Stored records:

<<<<

Lemma for_each_improvement_frame (fresh : bool) (load : Z -> loader) (lr : Qc)
    (er : gmap Z (option (gmap string blob))) (l : list Z) (s s' : pass_state) (u : Z) :
  (forall sd, er !! u <> Some (Some sd)) ->
  for_each (eval_step forward decode fresh load lr er) l s = Ok s' ->
  ps_improvement s' !! u = ps_improvement s !! u.
Proof.
  intros Hu. revert s. induction l as [|v l IH]; intros s.
  - cbn. by intros [= ->].
  - cbn [for_each]. unfold eval_step at 1.
    destruct (er !! v) as [[sd|]|] eqn:Hv; cbn [bind]; [|by apply IH|done].
    destruct (evaluate _ _ _ _ _ _ _ _) as [ev|e]; cbn [bind]; [|done].
    intros Hrest. apply IH in Hrest. rewrite Hrest. cbn [ps_improvement].
    apply lookup_insert_ne. intros ->. by apply (Hu sd).
Qed.



Lemma optimizer_step_no_grad (lr : Qc) (params : list (string * parameter)) :
  Forall (fun np : string * parameter => grad np.2 = None) params ->
  optimizer_step lr params = params.
Proof.
  intros Hall. unfold optimizer_step. rewrite <- (list_fmap_id params) at 2.
  apply list_fmap_ext. intros i np Hi.
  rewrite Forall_lookup in Hall. by rewrite (Hall i np Hi).
Qed.

Lemma run_window_inv (io : window_io) (st : miner) (out : window_out) :
  run_window forward decode batch_decode lr_schedule io st = Ok out ->
  let peers' :=
    if decide (uid st ∈ peers st) then list_remove (uid st) (peers st) else peers st in
  let lr := lr_schedule (last_epoch st) in
  exists s1 s2,
    own_pass forward decode io lr (fetch_all io peers') peers'
      {| ps_model := model st; ps_model_copy := deepcopy (model st);
         ps_temp_grad := ∅; ps_improvement := ∅ |} = Ok s1 /\
    other_pass forward decode io lr (fetch_all io peers') peers'
      {| ps_model := ps_model s1; ps_model_copy := deepcopy (ps_model s1);
         ps_temp_grad := ps_temp_grad s1; ps_improvement := ∅ |} = Ok s2 /\
    loss_improvement out = ps_improvement s1 /\
    loss_improvement_other out = ps_improvement s2 /\
    sync_window (after out) = (sync_window st + 1)%Z /\
    global_step (after out) = (global_step st + 1)%Z /\
    window_step (after out) = (window_step st + 1)%Z /\
    current_window (after out) = current_window st.
Proof.
  unfold run_window. cbn zeta.
  destruct (own_pass _ _ _ _ _ _ _) as [s1|e] eqn:Hown; cbn [bind]; [|done].
  destruct (other_pass _ _ _ _ _ _ _) as [s2|e] eqn:Hother; cbn [bind]; [|done].
  destruct (log_metrics _) as [[]|e]; cbn [bind]; [|done].
  intros [= <-]. exists s1, s2. by repeat split.
Qed.


(** A pass on own data gets through the peers only if every update it
    evaluates has a gradient for every parameter of the model. *)
Lemma own_pass_Ok_covered (io : window_io) (lr : Qc)
    (er : gmap Z (option (gmap string blob))) (l : list Z) (s s' : pass_state)
    (u : Z) (sd : gmap string blob) :
  own_pass forward decode io lr er l s = Ok s' ->
  u ∈ l -> er !! u = Some (Some sd) ->
  Forall (covered sd) (names (named_parameters (ps_model s))).
Proof.
  unfold own_pass. revert s. induction l as [|v l IH]; intros s Hpass Hu Her.
  - by apply elem_of_nil in Hu.
  - cbn [for_each] in Hpass. unfold eval_step at 1 in Hpass.
    destruct (er !! v) as [[sdv|]|] eqn:Hv; cbn [bind] in Hpass; [| |done].
    + destruct (evaluate _ _ _ _ _ _ _ _) as [ev|e] eqn:Hev; cbn [bind] in Hpass; [|done].
      apply elem_of_cons in Hu as [->|Hu].
      * rewrite Hv in Her. injection Her as ->.
        by apply evaluate_fresh_Ok_covered in Hev.
      * specialize (IH _ Hpass Hu Her). cbn [ps_model] in IH.
        by rewrite (evaluate_names _ _ _ _ _ _ _ _ _ Hev) in IH.
    + apply elem_of_cons in Hu as [->|Hu]; [congruence|]. by apply IH.
Qed.

(** A window completes only if every update that was fetched from a peer has
    a gradient for every parameter of the model: any other update ends [run]
    in the first pass. *)
Lemma run_window_Ok_covered (io : window_io) (st : miner) (out : window_out)
    (u : Z) (sd : gmap string blob) :
  run_window forward decode batch_decode lr_schedule io st = Ok out ->
  u ∈ peers (after out) -> get_gradient io u = Some sd ->
  Forall (covered sd) (names (named_parameters (model st))).
Proof.
  intros Hrun Hu Hget.
  assert (peers (after out) =
          if decide (uid st ∈ peers st) then list_remove (uid st) (peers st)
          else peers st) as Hpeers.
  { revert Hrun. unfold run_window. cbn zeta.
    destruct (own_pass _ _ _ _ _ _ _) as [s1|e]; cbn [bind]; [|done].
    destruct (other_pass _ _ _ _ _ _ _) as [s2|e]; cbn [bind]; [|done].
    destruct (log_metrics _) as [[]|e]; cbn [bind]; [|done].
    by intros [= <-]. }
  apply run_window_inv in Hrun. cbn zeta in Hrun.
  destruct Hrun as (s1 & s2 & Hown & _). rewrite Hpeers in Hu.
  apply (own_pass_Ok_covered _ _ _ _ _ _ u sd Hown Hu).
  rewrite fetch_all_lookup, decide_True by done. by rewrite Hget.
Qed.


Lemma wait_exhausted_spec (sync : Z) (reads rest : list Z) :
  wait_exhausted sync reads = Some rest ->
  exists spun c, reads = spun ++ c :: rest /\ Forall (fun r => r = sync) spun /\ c <> sync.
Proof.
  induction reads as [|r reads IH]; [done|]. cbn [wait_exhausted].
  destruct (decide (r ≠ sync)) as [Hne|Heq].
  - intros [= ->]. by exists [], r.
  - intros Hrest. destruct (IH Hrest) as (spun & c & -> & Hspun & Hc).
    exists (r :: spun), c. split; [done|]. split; [|done].
    constructor; [|done]. by destruct (decide (r = sync)).
Qed.

Lemma run_window_set_current_window (io : window_io) (st : miner) (c : Z) :
  run_window forward decode batch_decode lr_schedule io (set_current_window c st) =
    match run_window forward decode batch_decode lr_schedule io st with
    | Ok out => Ok {| after := set_current_window c (after out);
                      loss_improvement := loss_improvement out;
                      loss_improvement_other := loss_improvement_other out |}
    | Raise e => Raise e
    end.
Proof.
  unfold run_window, set_current_window. cbn.
  destruct (own_pass _ _ _ _ _ _ _) as [s1|e]; cbn [bind]; [|done].
  destruct (other_pass _ _ _ _ _ _ _) as [s2|e]; cbn [bind]; [|done].
  by destruct (log_metrics _) as [[]|e].
Qed.

Lemma window_loop_set_current_window (ios : list window_io) (st st' : miner) (c : Z) :
  window_loop forward decode batch_decode lr_schedule ios st = Ok st' ->
  window_loop forward decode batch_decode lr_schedule ios (set_current_window c st)
    = Ok (set_current_window c st').
Proof.
  revert st. induction ios as [|io ios IH]; intros st.
  - cbn. by intros [= ->].
  - cbn [window_loop]. rewrite run_window_set_current_window.
    destruct (run_window _ _ _ _ io st) as [out|e]; cbn [bind after]; [|done].
    apply IH.
Qed.

Lemma window_loop_counters (ios : list window_io) (st st' : miner) :
  window_loop forward decode batch_decode lr_schedule ios st = Ok st' ->
  sync_window st' = (sync_window st + Z.of_nat (length ios))%Z /\
  global_step st' = (global_step st + Z.of_nat (length ios))%Z.
Proof.
  revert st. induction ios as [|io ios IH]; intros st.
  - cbn. intros [= ->]. lia.
  - cbn [window_loop].
    destruct (run_window _ _ _ _ io st) as [out|e] eqn:Hrun; cbn [bind]; [|done].
    intros Hrest. apply IH in Hrest as [Hsync Hstep].
    apply run_window_inv in Hrun. cbn zeta in Hrun.
    destruct Hrun as (_ & _ & _ & _ & _ & _ & Hs & Hg & _).
    rewrite Hsync, Hstep, Hs, Hg. cbn [length]. lia.
Qed.

(** The block listener writes [current_window] only. *)
Lemma handler_writes_current_window (blocks_per_window number : Z) (st : miner) :
  current_window (handler blocks_per_window number st) = window_of number blocks_per_window /\
  sync_window (handler blocks_per_window number st) = sync_window st /\
  global_step (handler blocks_per_window number st) = global_step st.
Proof.
  unfold handler. case_decide as Hw; [done|].
  split; [|done].
  by destruct (decide (window_of number blocks_per_window = current_window st)).
Qed.

(** C8, as the code has it.  In a run that gets through the given windows,
    [sync_window] and [global_step] have advanced by exactly one per window;
    the wait on [current_window == sync_window] took place once, before the
    first window: it read the value of [sync_window] some number of times and
    then a different value; and the windows themselves never read
    [current_window]: whatever the block listener writes there, they run the
    same. *)
Theorem sync_window_advances (reads : list Z) (ios : list window_io) (st st' : miner) :
  run forward decode batch_decode lr_schedule reads ios st = Some (Ok st') ->
  sync_window st' = (sync_window st + Z.of_nat (length ios))%Z /\
  global_step st' = (global_step st + Z.of_nat (length ios))%Z /\
  (exists spun c rest,
     reads = spun ++ c :: rest /\
     Forall (fun r => r = sync_window st) spun /\ c <> sync_window st) /\
  (forall c, window_loop forward decode batch_decode lr_schedule ios
               (set_current_window c st) = Ok (set_current_window c st')).
Proof.
  unfold run. destruct (wait_exhausted _ _) as [rest|] eqn:Hwait; [|done].
  intros [= Hloop]. destruct (window_loop_counters _ _ _ Hloop) as [Hsync Hstep].
  split; [done|]. split; [done|]. split.
  - destruct (wait_exhausted_spec _ _ _ Hwait) as (spun & c & Hreads & Hspun & Hc).
    by exists spun, c, rest.
  - intros c. by apply window_loop_set_current_window.
Qed.

End Window.

(** * Closed runs *)

(** The empty update on the one-parameter model. *)
Lemma evaluate_empty_update_raises_witness :
  toy_evaluate ∅ toy_model toy_model ∅ (toy_loader one_batch one_batch 1)
    = Raise (KeyError "w").
Proof.
  apply (evaluate_empty_update_raises toy_forward toy_decode toy_model toy_model
           (Qc_of_Z 4) (toy_loader one_batch one_batch 1) "w" (weight 2) []).
  reflexivity.
Defined.

(** The same input through a whole window: the only peer answers with an empty
    state dict and [run] ends in the [KeyError]. *)
Lemma run_window_empty_update :
  toy_run_window (toy_io (fun _ => Some ∅) one_batch one_batch)
    (toy_miner toy_model [1%Z; 0%Z] 5 4) = Raise (KeyError "w").
Proof. compute_done. Qed.

(** An update that covers the model is undone exactly, and the two losses
    differ when the trial changes the loss. *)
Lemma toy_evaluate_full :
  toy_evaluate ∅ toy_model toy_model (update_for ["w"%string] 3)
    (toy_loader one_batch one_batch 1) = Ok toy_evaluation.
Proof. compute_done. Qed.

>>>>

◆ **EXERCISE BRIEF**: Your answer should consist of each line of the data above in which the word "gets" occurs.

◆ **ANSWER TO THE EXERCISE**:
(** A pass on own data gets through the peers only if every update it
(** C8, as the code has it.  In a run that gets through the given windows,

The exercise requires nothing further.